The vita contemplativa is not for everyone, true. But neither is the vita activa. Some people are better suited for constant, tireless productivity through labour, and some others are better suited for a slower pace in life.

So I came to Nova Scotia. Where a forty-minute bus drive can be a pretty normal thing, walking everywhere is generally acceptable. And people go home at 5pm and don't work weekends unless it's retail.

And you know what, I fucking love it. I love taking the long moseying walks around the Public Gardens and I love hiking Crystal Crescent and I love going downtown to listen to bands play and I love seeing people out in Victoria Park during summer doing nothing but lay on the grass in the sun.

I loved university because in between classes I could take naps, in the afternoon. I don't understand the 9-5 workday because it seems to me more people are most productive in the mornings and evenings, not the afternoons. We need that break. I took a lot of breaks. I napped a lot in Residence. I napped in the school's "meditation and prayer room" (there was a couch there, and it was primarily for Muslim students to pray at, although there were also texts of other religions there). I napped in the drama society office (we had a couch).

I sometimes also napped in class.

I usually woke up from these naps energized. In my Honours seminar, I napped for the first half (4.30 to 5) and was wide awake and contributing and occasionally commandeering the conversation for the second half (5 to 6.30).

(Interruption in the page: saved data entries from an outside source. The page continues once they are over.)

(* ===== verification/IptablesAgent.v ===== *)
(** * [src/acceptance-tests/testing/iptables_agent]

    The agent drops the traffic between its machine and an address:
    [PUT /drop?addr=...] adds two rules, [DELETE] takes them away.  The
    [iptables] command is an interface; [RealIPTables] runs a command, whose
    output and error are a parameter.  What the commands do to the rules and the
    rules to packets is stated apart from the agent ([RuleTable], [dropped]). *)
From S2P Require Import Prelude GoStrings GoPath Machine GoFlag GoUrl UrlFacts GoJson GoHttp GoServe.

Open Scope Z_scope.

(** ** [handlers/drop_handler.go] *)

(** [IPTablesWrapper]. *)
Class IPTables (X : Type) := ipTables_Run : list string → M X (string * option error).

(** [RealIPTables.Run]: the output counts only if the command failed; [command]
    is the result of running it, its combined output and the error. *)
Definition RealIPTables {X} (command : list string → M X (string * option error)) : IPTables X :=
  λ args,
    '(output, err) ← command args;
    match err with
    | Some err => mret (output, Some err)
    | None => mret ("", None)
    end.

Section handler.
Context {X : Type} `{IPTables X}.

(** The logger writes its prefix and the line. *)
Definition log_line (s : string) : M X unit := tell (Stdout ("[drop handler] " +:+ s)).

Definition queryParams (url : URL) : string * option error :=
  let addr := Values_Get (Query url) "addr" in
  if bool_decide (addr = "") then ("", Some (ErrorString "must provide addr param"))
  else (addr, None).

(** The answer to a failing command. *)
Definition failure (output : string) (err : error) (rw : ResponseWriter) : M X ResponseWriter :=
  _ ← log_line ("error: iptables failed (" +:+ Error err +:+ ")");
  _ ← log_line ("error: iptables failed output: " +:+ output);
  mret (Write ("error: " +:+ Error err +:+ String "010" "iptables output: " +:+ output)
    (WriteHeader StatusInternalServerError rw)).

Definition input_rule (command addr : string) : list string :=
  [command; "INPUT"; "-s"; addr; "-j"; "DROP"].
Definition output_rule (command addr : string) : list string :=
  [command; "OUTPUT"; "-d"; addr; "-j"; "DROP"].

Definition ServeHTTP : Handler X := λ rw req,
  _ ← log_line ("received request: " +:+ req_Method req +:+ " " +:+ URL_String (req_URL req));
  if negb (bool_decide (req_Method req = "PUT")) && negb (bool_decide (req_Method req = "DELETE")) then
    _ ← log_line "error: not a PUT or DELETE request";
    mret (WriteHeader StatusNotFound rw)
  else
    let '(addr, err) := queryParams (req_URL req) in
    match err with
    | Some err =>
        _ ← log_line ("error: missing required params (" +:+ Error err +:+ ")");
        mret (Write (Error err) (WriteHeader StatusBadRequest rw))
    | None =>
        let command := if bool_decide (req_Method req = "DELETE") then "-D" else "-A" in
        '(output, err) ← ipTables_Run (input_rule command addr);
        match err with
        | Some err => failure output err rw
        | None =>
            '(output, err) ← ipTables_Run (output_rule command addr);
            match err with
            | Some err => failure output err rw
            | None => _ ← log_line "request successful"; mret rw
            end
        end
    end.
End handler.

(** ** [main.go] *)

Module IptablesMain.
Definition flag_defs : list flag_def := [
  mkFlag "port" "" "port to use for iptables agent server";
  mkFlag "iptablesCommand" "iptables" "command to use for iptables agent server"
].

(** [run_command path args] runs a command to its end. *)
Definition main {X} (run_command : string → list string → M X (string * option error))
    (ListenAndServe : string → Handler X → M X error) (args : list string) : M X unit :=
  values ← FlagSet_Parse (default "" (head args)) flag_defs (drop 1 args);
  match values with
  | None => exit 2
  | Some values =>
      let H := RealIPTables (run_command (value_of values "iptablesCommand")) in
      err ← ListenAndServe ("0.0.0.0:" +:+ value_of values "port") (ServeMux [("/drop", ServeHTTP (H := H))]);
      _ ← tell (Stderr (Error err));
      exit 1
  end.
End IptablesMain.

(** ** A packet filter *)

(** The rules of a chain, as far as the agent's commands need them: the packets
    from or to an address are dropped or let through. *)
Inductive field := Source | Destination.
Inductive target := DROP | ACCEPT.
Record rule := mkRule { r_field : field; r_addr : string; r_target : target }.
Inductive chain := INPUT | OUTPUT.
Record rules := mkRules { input_chain : list rule; output_chain : list rule }.

#[export] Instance field_eq_dec : EqDecision field.
Proof. solve_decision. Defined.
#[export] Instance target_eq_dec : EqDecision target.
Proof. solve_decision. Defined.
#[export] Instance rule_eq_dec : EqDecision rule.
Proof. solve_decision. Defined.

Definition get_chain (c : chain) (t : rules) : list rule :=
  match c with INPUT => input_chain t | OUTPUT => output_chain t end.
Definition set_chain (c : chain) (l : list rule) (t : rules) : rules :=
  match c with INPUT => mkRules l (output_chain t) | OUTPUT => mkRules (input_chain t) l end.

(** How a chain and a rule are written on iptables' command line. *)
Definition chain_arg (c : chain) : string := match c with INPUT => "INPUT" | OUTPUT => "OUTPUT" end.
Definition rule_args (r : rule) : list string :=
  [match r_field r with Source => "-s" | Destination => "-d" end; r_addr r;
   "-j"; match r_target r with DROP => "DROP" | ACCEPT => "ACCEPT" end].

(** What iptables promises: [held] is what it holds in a state, [valid] the
    addresses it takes.  [-A] appends the rule to the chain, [-D] takes the first
    such rule away and fails if there is none; with an address that is not taken
    both fail; a command that fails changes no rule. *)
Class RuleTable (X : Type) `{IPTables X} (held : X → rules) (valid : string → bool) : Prop := {
  table_append c r w : valid (r_addr r) = true →
    ∃ w', ipTables_Run ("-A" :: chain_arg c :: rule_args r) w = (Val ("", None), w') ∧
      held (svc w') = set_chain c (get_chain c (held (svc w)) ++ [r]) (held (svc w));
  table_delete c r l1 l2 w : valid (r_addr r) = true →
    get_chain c (held (svc w)) = l1 ++ r :: l2 → r ∉ l1 →
    ∃ w', ipTables_Run ("-D" :: chain_arg c :: rule_args r) w = (Val ("", None), w') ∧
      held (svc w') = set_chain c (l1 ++ l2) (held (svc w));
  table_delete_missing c r w : valid (r_addr r) = true → r ∉ get_chain c (held (svc w)) →
    ∃ output err w', ipTables_Run ("-D" :: chain_arg c :: rule_args r) w = (Val (output, Some err), w') ∧
      held (svc w') = held (svc w);
  table_invalid command c r w : command ∈ ["-A"; "-D"] → valid (r_addr r) = false →
    ∃ output err w', ipTables_Run (command :: chain_arg c :: rule_args r) w = (Val (output, Some err), w') ∧
      held (svc w') = held (svc w)
}.



(** ** Lemmas *)

Section agent.
Context {X : Type} `{IPTables X}.

Lemma run_log_line s (w : World X) : log_line s w = (Val tt, emit (Stdout ("[drop handler] " +:+ s)) w).
Proof. done. Qed.

Definition drop_request (method addr : string) : Request :=
  mkRequest method (served_URL "drop" ("addr=" +:+ addr)) ("", None).

Lemma queryParams_addr method addr :
  all_chars plain_path addr = true → addr ≠ "" →
  queryParams (req_URL (drop_request method addr)) = (addr, None).
Proof.
  intros Hp Hne. unfold queryParams. rewrite (Query_single "addr" addr) by done.
  assert (Values_Get [("addr", addr)] "addr" = addr) as -> by done. by rewrite bool_decide_false.
Qed.

Context (held : X → rules) (valid : string → bool) `{!RuleTable X held valid}.
Implicit Types w : World X.


(** ** The contract

    A list of blocked addresses; an address may be blocked more than once. *)

Fixpoint remove_first {A} `{EqDecision A} (x : A) (l : list A) : list A :=
  match l with
  | [] => []
  | y :: l => if bool_decide (y = x) then l else y :: remove_first x l
  end.

Lemma remove_first_at {A} `{EqDecision A} (x : A) l1 l2 : x ∉ l1 → remove_first x (l1 ++ x :: l2) = l1 ++ l2.
Proof.
  induction l1 as [|y l1 IH]; intros Hl; simpl; [by rewrite bool_decide_true|].
  apply not_elem_of_cons in Hl as [? ?]. rewrite bool_decide_false by congruence. by rewrite IH.
Qed.






(** One request, and a sequence of them. *)
Definition serve_request (put : bool) (addr : string) : M X ResponseWriter :=
  ServeHTTP fresh_response (drop_request (if put then "PUT" else "DELETE") addr).


(** The two commands of a request that is in order. *)
Lemma serve_request_run put addr w :
  all_chars plain_path addr = true → addr ≠ "" →
  ∃ w', svc w' = svc w ∧
    serve_request put addr w =
    ('(output, err) ← ipTables_Run (input_rule (if put then "-A" else "-D") addr);
     match err with
     | Some err => failure output err fresh_response
     | None =>
         '(output, err) ← ipTables_Run (output_rule (if put then "-A" else "-D") addr);
         match err with
         | Some err => failure output err fresh_response
         | None => _ ← log_line "request successful"; mret fresh_response
         end
     end) w'.
Proof.
  intros Hp Hne. unfold serve_request, ServeHTTP. set (req := drop_request _ addr).
  step (run_log_line ("received request: " +:+ req_Method req +:+ " " +:+ URL_String (req_URL req)) w).
  set (w1 := emit _ w). exists w1. split; [done|].
  assert (queryParams (req_URL req) = (addr, None)) as -> by (by apply queryParams_addr).
  unfold req. by destruct put.
Qed.


End agent.

(** ** Theorems *)


(** If the second command fails the first one is not undone, whatever the
    request was: the rule stays in one chain. *)
Lemma second_failure_keeps_first {X} `{IPTables X} (put : bool) (addr output : string) (err : error) (w : World X) :
  all_chars plain_path addr = true → addr ≠ "" →
  ∀ w1 w2 : World X, (∀ w0 : World X, svc w0 = svc w → ipTables_Run (input_rule (if put then "-A" else "-D") addr) w0 =
      (Val ("", None), w1)) →
    ipTables_Run (output_rule (if put then "-A" else "-D") addr) w1 = (Val (output, Some err), w2) →
  ∃ rw w', serve_request put addr w = (Val rw, w') ∧ (finished rw).1 = StatusInternalServerError ∧
    svc w' = svc w2.
Proof.
  intros Hp Hne w1 w2 H1 H2. destruct (serve_request_run put addr w Hp Hne) as (w0&Hs&->).
  step (H1 w0 Hs). step H2. eexists _, _. split; [reflexivity|]. done.
Qed.

(** ** A packet filter in memory *)

Module MemTables.
Definition bad_rule : string * option error := ("iptables: Bad rule", Some (ErrorString "exit status 1")).

(** The addresses it takes are numbers and dots. *)
Definition valid (addr : string) : bool := all_chars (λ c, is_dec c || bool_decide (c = "."%char)) addr.

(** The chain or the rule an argument list stands for. *)
Definition read_chain (arg : string) : option chain :=
  if bool_decide (arg = "INPUT") then Some INPUT
  else if bool_decide (arg = "OUTPUT") then Some OUTPUT else None.
Definition read_rule (args : list string) : option rule :=
  match args with
  | [option; addr; "-j"; to] =>
      if valid addr then
        f ← (if bool_decide (option = "-s") then Some Source
             else if bool_decide (option = "-d") then Some Destination else None);
        t ← (if bool_decide (to = "DROP") then Some DROP
             else if bool_decide (to = "ACCEPT") then Some ACCEPT else None);
        Some (mkRule f addr t)
      else None
  | _ => None
  end.

Definition update (command : string) (r : rule) (l : list rule) : option (list rule) :=
  if bool_decide (command = "-A") then Some (l ++ [r])
  else if bool_decide (r ∈ l) then Some (remove_first r l) else None.

#[global] Instance run : IPTables rules := λ args,
  t ← get_svc;
  match args with
  | command :: chain :: args =>
      match read_chain chain, read_rule args with
      | Some c, Some r =>
          match update command r (get_chain c t) with
          | Some l => _ ← put_svc (set_chain c l t); mret ("", None)
          | None => mret bad_rule
          end
      | _, _ => mret bad_rule
      end
  | _ => mret bad_rule
  end.

Lemma read_chain_arg c : read_chain (chain_arg c) = Some c.
Proof. by destruct c. Qed.
Lemma read_rule_args r : read_rule (rule_args r) = if valid (r_addr r) then Some r else None.
Proof. unfold read_rule. by destruct r as [[] addr []]; cbn; destruct (valid addr). Qed.

Lemma run_command command c r (w : World rules) :
  ipTables_Run (command :: chain_arg c :: rule_args r) w =
  match (if valid (r_addr r) then update command r (get_chain c (svc w)) else None) with
  | Some l => (Val ("", None), set_svc (set_chain c l (svc w)) w)
  | None => (Val bad_rule, w)
  end.
Proof.
  unfold ipTables_Run, run, mbind, M_bind. cbn [get_svc]. rewrite read_chain_arg, read_rule_args.
  cbn. by destruct (valid (r_addr r)); [destruct (update _ _ _)|].
Qed.

#[global] Instance table : RuleTable rules (λ t, t) valid.
Proof.
  split; intros; rewrite run_command; repeat match goal with H : valid _ = _ |- _ => rewrite H end.
  - by eexists.
  - unfold update. rewrite bool_decide_false by done. rewrite H0, bool_decide_true by set_solver.
    rewrite remove_first_at by done. by eexists.
  - unfold update. rewrite !bool_decide_false by done. by eexists _, _, w.
  - by eexists _, _, w.
Qed.
End MemTables.

Lemma status_of_lines job pad status before after :
  Forall one_line (before ++ process_line job pad status :: after) →
  all_chars is_space pad = true → has_char "'" status = false → trimmed status →
  (∀ l, l ∈ after → Contains l ("Process '" +:+ job +:+ "'") = false) →
  getJobStatusFromMonitSummaryOutput job
    (Join (String "010" "") (before ++ process_line job pad status :: after)) = status.
Proof.
  intros Hlines Hpad Hq Ht Hafter. unfold getJobStatusFromMonitSummaryOutput.
  rewrite Split_Join; [|by destruct before|by apply Forall_forall].
  set (f := λ line, Contains line ("Process '" +:+ job +:+ "'")).
  assert (f (process_line job pad status) = true) as Hf.
  { unfold f, process_line. rewrite (app_assoc_s job "'"), (app_assoc_s "Process '").
    exact (Contains_app "" ("Process '" +:+ job +:+ "'") (pad +:+ status)). }
  assert (last_match f (before ++ process_line job pad status :: after) =
    Some (process_line job pad status)) as ->.
  { unfold last_match. rewrite foldl_app. cbn [foldl]. rewrite Hf.
    rewrite foldl_last_match. assert (last_match f after = None) as ->; [|done].
    by apply last_match_None. }
  cbn [default from_option id]. unfold process_line.
  rewrite (app_assoc_s "Process '"). change ("'" +:+ ?x) with (String "'" x).
  rewrite last_Split by (rewrite has_char_app, Hq, (has_char_spaces "'" pad) by done; done).
  cbn [default from_option id]. by rewrite TrimSpace_spaces.
Qed.

Lemma status_missing job output :
  (∀ l, l ∈ Split "010" output → Contains l ("Process '" +:+ job +:+ "'") = false) →
  getJobStatusFromMonitSummaryOutput job output = "".
Proof.
  intros H. unfold getJobStatusFromMonitSummaryOutput.
  assert (last_match (λ line, Contains line ("Process '" +:+ job +:+ "'")) (Split "010" output) = None)
    as ->; [by apply last_match_None|done].
Qed.

(** ** Emptying a directory *)

Section delete.
Context {X : Type}.
Implicit Types w : World X.

(** The names up to the first the kernel does not let go. *)
Fixpoint allowed_prefix w (d : list string) (names : list string) : list string :=
  match names with
  | [] => []
  | c :: names =>
      match deny w "removeall" (d ++ [c]) with
      | Some _ => []
      | None => c :: allowed_prefix w d names
      end
  end.

Lemma allowed_prefix_kernel w w' d names :
  kernel w' = kernel w → allowed_prefix w' d names = allowed_prefix w d names.
Proof. intros Hk. induction names as [|c names IH]; [done|]. cbn. unfold deny. by rewrite Hk, IH. Qed.

Lemma run_RemoveAll_deny dir c w d :
  dir ≠ "" → valid_name c → resolve (k_cwd (kernel w)) dir = d →
  ∃ w', RemoveAll (filepath_Join [dir; c]) w =
      (Val (match deny w "removeall" (d ++ [c]) with
            | Some errno => Some (PathError "remove" (filepath_Join [dir; c]) errno)
            | None => None
            end), w') ∧
    procs w' = procs w ∧ kernel w' = kernel w ∧ svc w' = svc w ∧
    fs w' = (if deny w "removeall" (d ++ [c]) then fs w else prune (d ++ [c]) (fs w)).
Proof.
  intros Hdir Hc Hd. unfold RemoveAll, locate.
  rewrite bool_decide_false, resolve_Join, Hd by first [done|by apply Join_not_empty].
  destruct (deny w "removeall" (d ++ [c])) as [e|]; by eexists.
Qed.

Lemma remove_names_run dir names w d :
  dir ≠ "" → Forall valid_name names → resolve (k_cwd (kernel w)) dir = d →
  ∃ r w', remove_names dir names w = (Val r, w') ∧
    procs w' = procs w ∧ kernel w' = kernel w ∧ svc w' = svc w ∧
    fs w' = foldl (λ f c, prune (d ++ [c]) f) (fs w) (allowed_prefix w d names) ∧
    (r = None ↔ allowed_prefix w d names = names).
Proof.
  intros Hdir Hn. revert w. induction Hn as [|c names Hc _ IH]; intros w Hd; [by exists None, w|].
  destruct (run_RemoveAll_deny dir c w d Hdir Hc Hd) as (w1&Hrun&Hp&Hk&Hs&Hf).
  cbn [remove_names allowed_prefix]. step Hrun.
  destruct (deny w "removeall" (d ++ [c])) as [e|]; [eexists _, w1; by split_and!|].
  destruct (IH w1) as (r&w2&Hrun2&Hp2&Hk2&Hs2&Hf2&Hr); [by rewrite Hk|].
  rewrite (allowed_prefix_kernel w w1) in Hf2, Hr by done.
  exists r, w2. split; [done|]. split_and!; [congruence..|by rewrite Hf2, Hf|].
  rewrite Hr. split; [by intros ->|by intros [= ->]].
Qed.

Lemma run_ReadDir dir w :
  let d := resolve (k_cwd (kernel w)) dir in
  ∃ names err w', ReadDir dir w = (Val (names, err), w') ∧ same_os w w' ∧ svc w' = svc w ∧
    match err with
    | Some _ => ¬ clearable w dir d
    | None => dir ≠ "" ∧ names = merge_sort name_le (child_names (fs w) d)
    end.
Proof.
  intros d. unfold ReadDir, mbind, M_bind, Open, locate, clearable. case_bool_decide as Hdir.
  { eexists _, _, _. split; [reflexivity|]. split_and!; [done..|]. by intros [? _]. }
  fold d. destruct (deny w "open" d) as [e|] eqn:Hopen.
  { eexists _, _, _. split; [reflexivity|]. split_and!; [done..|]. by intros (_&_&?&_). }
  destruct (fs w !! d) as [n|] eqn:Hd.
  2: { eexists _, _, _. split; [reflexivity|]. split_and!; [done..|]. by intros (_&?&_). }
  unfold Readdirnames. set (w1 := emit (Call "os.Open" [dir]) w).
  change (deny w1 "readdir" d) with (deny w "readdir" d). change (fs w1) with (fs w). rewrite Hd.
  destruct (deny w "readdir" d) as [e|] eqn:Hread; [|destruct n as [c|]];
    (eexists _, _, _; split; [reflexivity|]; split_and!; [done..|]).
  - by intros (_&_&_&?&_).
  - by intros (_&?&_).
  - done.
Qed.

(** What [DeleteContents] does to the directory [d]. *)
Lemma DeleteContents_run dir w :
  names_ok (fs w) →
  let d := resolve (k_cwd (kernel w)) dir in
  ∃ r w', store_DeleteContents dir w = (Val r, w') ∧ procs w' = procs w ∧ kernel w' = kernel w ∧
    svc w' = svc w ∧ cleared d (fs w) (fs w') ∧
    (r = None → ∀ l, below d l = true → fs w' !! l = None) ∧
    (clearable w dir d → r = None).
Proof.
  intros Hok d. unfold store_DeleteContents, DeleteContents.
  destruct (run_ReadDir dir w) as (names&err&w1&Hread&(Hf1&Hp1&Hk1)&Hs1&Herr). fold d in Herr.
  step Hread. destruct err as [err|].
  { exists (Some err), w1. rewrite Hf1. split_and!; [done..|apply cleared_refl|done|done]. }
  destruct Herr as [Hdir ->]. set (names := merge_sort name_le (child_names (fs w) d)).
  assert (∀ c, c ∈ names ↔ c ∈ child_names (fs w) d) as Hin
    by (intros c; unfold names; by rewrite merge_sort_Permutation).
  assert (Forall valid_name names) as Hv.
  { apply Forall_forall. intros c Hc%Hin. pose proof (child_names_valid _ d Hok) as Hall.
    rewrite Forall_forall in Hall. by apply Hall. }
  destruct (remove_names_run dir names w1 d Hdir Hv) as (r&w2&Hrun&Hp2&Hk2&Hs2&Hf2&Hr);
    [by rewrite Hk1|].
  rewrite (allowed_prefix_kernel w w1) in Hf2, Hr by done. rewrite Hf1 in Hf2.
  exists r, w2. split; [done|]. split_and!; [congruence..| | |].
  - intros l. rewrite Hf2, lookup_prune_children. split; [|destruct (existsb _ _); eauto].
    intros Hb. destruct (existsb _ _) eqn:He; [|done]. exfalso.
    apply existsb_exists in He as (c&_&Hc).
    assert (below d l = true) by (apply below_child; eauto). congruence.
  - intros Hall%Hr l Hb. rewrite Hf2, Hall, lookup_prune_children.
    destruct (fs w !! l) as [n|] eqn:Hl; [|by destruct (existsb _ _)].
    apply below_child in Hb as [c Hc].
    assert (existsb (λ c, at_or_below (d ++ [c]) l) names = true) as ->; [|done].
    apply existsb_exists. exists c. split; [|done]. apply list_elem_of_In, Hin, elem_of_child_names. eauto.
  - intros (_&_&_&_&Hdeny). apply Hr. generalize names. intros l. induction l as [|c l IH]; [done|].
    cbn. by rewrite Hdeny, IH.
Qed.
End delete.

(** ** Requests *)

Lemma run_Println {X} s (w : World X) : Println s w = (Val tt, emit (Stdout ("[MonitAgent]" +:+ s)) w).
Proof. done. Qed.

Definition monit_query (job : string) (delete_store : bool) : string :=
  "job=" +:+ job +:+ (if delete_store then "&delete_store=true" else "").

Definition monit_request (path job : string) (delete_store : bool) : Request :=
  mkRequest "GET" (served_URL path (monit_query job delete_store)) ("", None).

Lemma monit_values path job delete_store :
  all_chars plain_path job = true →
  let values := Query (req_URL (monit_request path job delete_store)) in
  Values_Get values "job" = job ∧
  bool_decide (Values_Get values "delete_store" = "true") = delete_store.
Proof.
  intros Hj. cbv zeta. destruct delete_store.
  - assert (Query (req_URL (monit_request path job true)) = [("job", job); ("delete_store", "true")])
      as ->; [|by split].
    unfold Query, query_pairs. cbn [req_URL monit_request served_URL RawQuery]. unfold monit_query.
    assert (∀ d, plain_path d = false → has_char d job = false) as Hno
      by (intros d Hd; by apply (all_chars_has plain_path)).
    rewrite replace_all_id by (rewrite !has_char_app, Hno; done).
    rewrite (app_assoc_s "job="). change ("&delete_store=true") with (String "&" "delete_store=true").
    rewrite Split_app_sep, Split_id by (rewrite has_char_app, Hno; done). cbn [app omap list_omap].
    rewrite bool_decide_false by done. change ("job=" +:+ job) with ("job" +:+ String "=" job).
    rewrite split_at_char by done. rewrite !QueryUnescape_plain by done. done.
  - assert (Query (req_URL (monit_request path job false)) = [("job", job)]) as ->; [|by split].
    apply (Query_single "job" job); try done.
    cbn [req_URL monit_request served_URL RawQuery]. unfold monit_query. by rewrite (app_nil_s job).
Qed.

(** ** Theorems *)

(** C38: the status of a job is read from the output of [monit summary]: the text
    behind the name in the last line of a process of that name, without the
    spaces around it; without such a line the answer is empty.  What monit
    prints for a job is what the caller gets. *)
Theorem job_status_roundtrip {X} `{MonitWrapper X} job pad status before after w
    (Hsummary : ∀ w, ∃ w', monit_Output ["summary"] w =
      (Val (Join (String "010" "") (before ++ process_line job pad status :: after), None), w'))
    (Hjob : all_chars plain_path job = true)
    (Hlines : Forall one_line (before ++ process_line job pad status :: after))
    (Hpad : all_chars is_space pad = true) (Hq : has_char "'" status = false) (Ht : trimmed status)
    (Hafter : ∀ l, l ∈ after → Contains l ("Process '" +:+ job +:+ "'") = false) :
  ∃ w', Status_ServeHTTP fresh_response (monit_request "job_status" job false) w =
    (Val (mkResponseWriter (Some StatusOK) status), w').
Proof.
  unfold Status_ServeHTTP. destruct (monit_values "job_status" job false Hjob) as [Hj _].
  cbv zeta in *. rewrite Hj.
  rewrite (bind_Val _ _ _ _ _ (run_Println _ w)).
  destruct (Hsummary (emit (Stdout ("[MonitAgent]" +:+ "[INFO] get job status of " +:+ job +:+
    " using monit summary")) w)) as (w1&Hout). step Hout.
  rewrite status_of_lines by done. by eexists.
Qed.

(** C39: whatever monit does and answers, the agent then empties the store of the
    job, [/var/vcap/store/<job>], exactly if it was asked to: nothing outside that
    directory changes, and the directory ends up empty unless the kernel refuses something; the
    answer is an empty 200 in every case. *)
Theorem monit_clears_own_store {X} `{MonitWrapper X} command job delete_store w err w1
    (Hrun : monit_Run [command; job]
      (emit (Stdout ("[MonitAgent]" +:+ "[INFO] monit " +:+ command +:+ " " +:+ job)) w) = (Val err, w1))
    (Hjob : all_chars plain_path job = true) (Hok : names_ok (fs w1)) :
  let dir := "/var/vcap/store/" +:+ job in
  let d := resolve (k_cwd (kernel w1)) dir in
  ∃ w', Monit_ServeHTTP command fresh_response (monit_request command job delete_store) w =
      (Val fresh_response, w') ∧
    (finished fresh_response).1 = StatusOK ∧ procs w' = procs w1 ∧ svc w' = svc w1 ∧
    (delete_store = false → fs w' = fs w1) ∧ cleared d (fs w1) (fs w') ∧
    (delete_store = true → clearable w1 dir d → ∀ l, below d l = true → fs w' !! l = None).
Proof.
  intros dir d. change dir with (store_dir job) in *. unfold Monit_ServeHTTP.
  destruct (monit_values command job delete_store Hjob) as [Hj Hd]. cbv zeta in *. rewrite Hj, Hd.
  rewrite (bind_Val _ _ _ _ _ (run_Println _ w)). step Hrun.
  assert (∀ (err : option error) (w0 : World X), ∃ w',
    log_error_line err w0 = (Val tt, w') ∧ same_os w0 w' ∧ svc w' = svc w0) as Hlog
    by (intros [e|] w0; by eexists).
  destruct (Hlog err w1) as (w3&Hl&(Hf&Hp&Hk)&Hs). step Hl.
  destruct delete_store; [|exists w3; rewrite Hf; split_and!; [done..|apply cleared_refl|done]].
  rewrite (bind_Val _ _ _ _ _ (run_Println _ w3)). set (w4 := emit _ w3).
  destruct (DeleteContents_run (store_dir job) w4) as (r&w5&Hdel&Hp5&_&Hs5&Hc5&Hn5&Hr5);
    [change (fs w4) with (fs w3); by rewrite Hf|].
  unfold clearable, deny in Hr5.
  change (kernel w4) with (kernel w3) in *. change (fs w4) with (fs w3) in *.
  rewrite Hk, Hf in *. fold d in Hc5, Hn5, Hr5.
  step Hdel. destruct (Hlog r w5) as (w6&Hl6&(Hf6&Hp6&_)&Hs6). step Hl6.
  exists w6. rewrite Hf6, Hp6, Hp5, Hs6, Hs5. split_and!; [done|done|exact Hp|exact Hs|done|done|].
  intros _ Hclear. by apply Hn5, Hr5.
Qed.

(** ** Witnesses *)

Definition example_summary : list string :=
  ["The Monit daemon 5.2.5 uptime: 3h 2m"; ""; "Process 'etcd_consistency_checker'  running"].

(** A monit that prints a summary and does what it is told. *)
Definition example_monit (output : string) : MonitWrapper unit := {|
  monit_Run args := tell (Call "monit" args) ≫= (λ _, mret None);
  monit_Output args := mret (output, None)
|}.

Naps are important. Taking breaks from everyday life is important. Some people blaze through life tirelessly and are role models for that. But most of us aren't really like that.

In a world where we're told to work hard without stopping for a good three decades, sloth is what we need to remind us to slow down, smell the flowers, and just enjoy the good green earth we live on. Otherwise we forget, lose touch, let go of our sense of ourselves and each other.

We in developed countries live in places where cube farms are common, rushing from place to place is the norm, catching that next commuter bus/train is vital or else, and if we're a wee bit late we get yelled at.

At some point, it's gotta stop. Because that shit is brutal on the psyche.

So stop.

Have a nap.

Comments

  1. It's not sloth if you've completed what you're supposed to do at the office and want to spend time with family instead of work.

    It's not sloth to walk instead of drive.

    And it's definitely not sloth to stop and smell the roses once in a while.

    Life isn't all about work, work, money, money and more money - like what most people seem to think back at home.

    I had a friend who quit her new job just less than 2 months after starting because she couldn't stand the pressure from her colleagues to work OT even though there was no need for her to. She comes in at 8am, takes a one-hour lunch and goes back at 530pm as stated in her contract, finishes her work and such yet her so-called hardworking colleagues who work OT come in at 10am, take two hours lunch, nap in the office sometimes and go back at 11pm. Some come in on the weekends on the pretext of working but are actually surfing the Net and such.

    For a good number of people out there, family, friends and life is more important than your monthly salary.

    Sloth, for me, is when you just refuse to do absolutely nothing in your life, eg can't be bothered to cook (so you order takeaway) because you're too lazy to even walk to the fridge!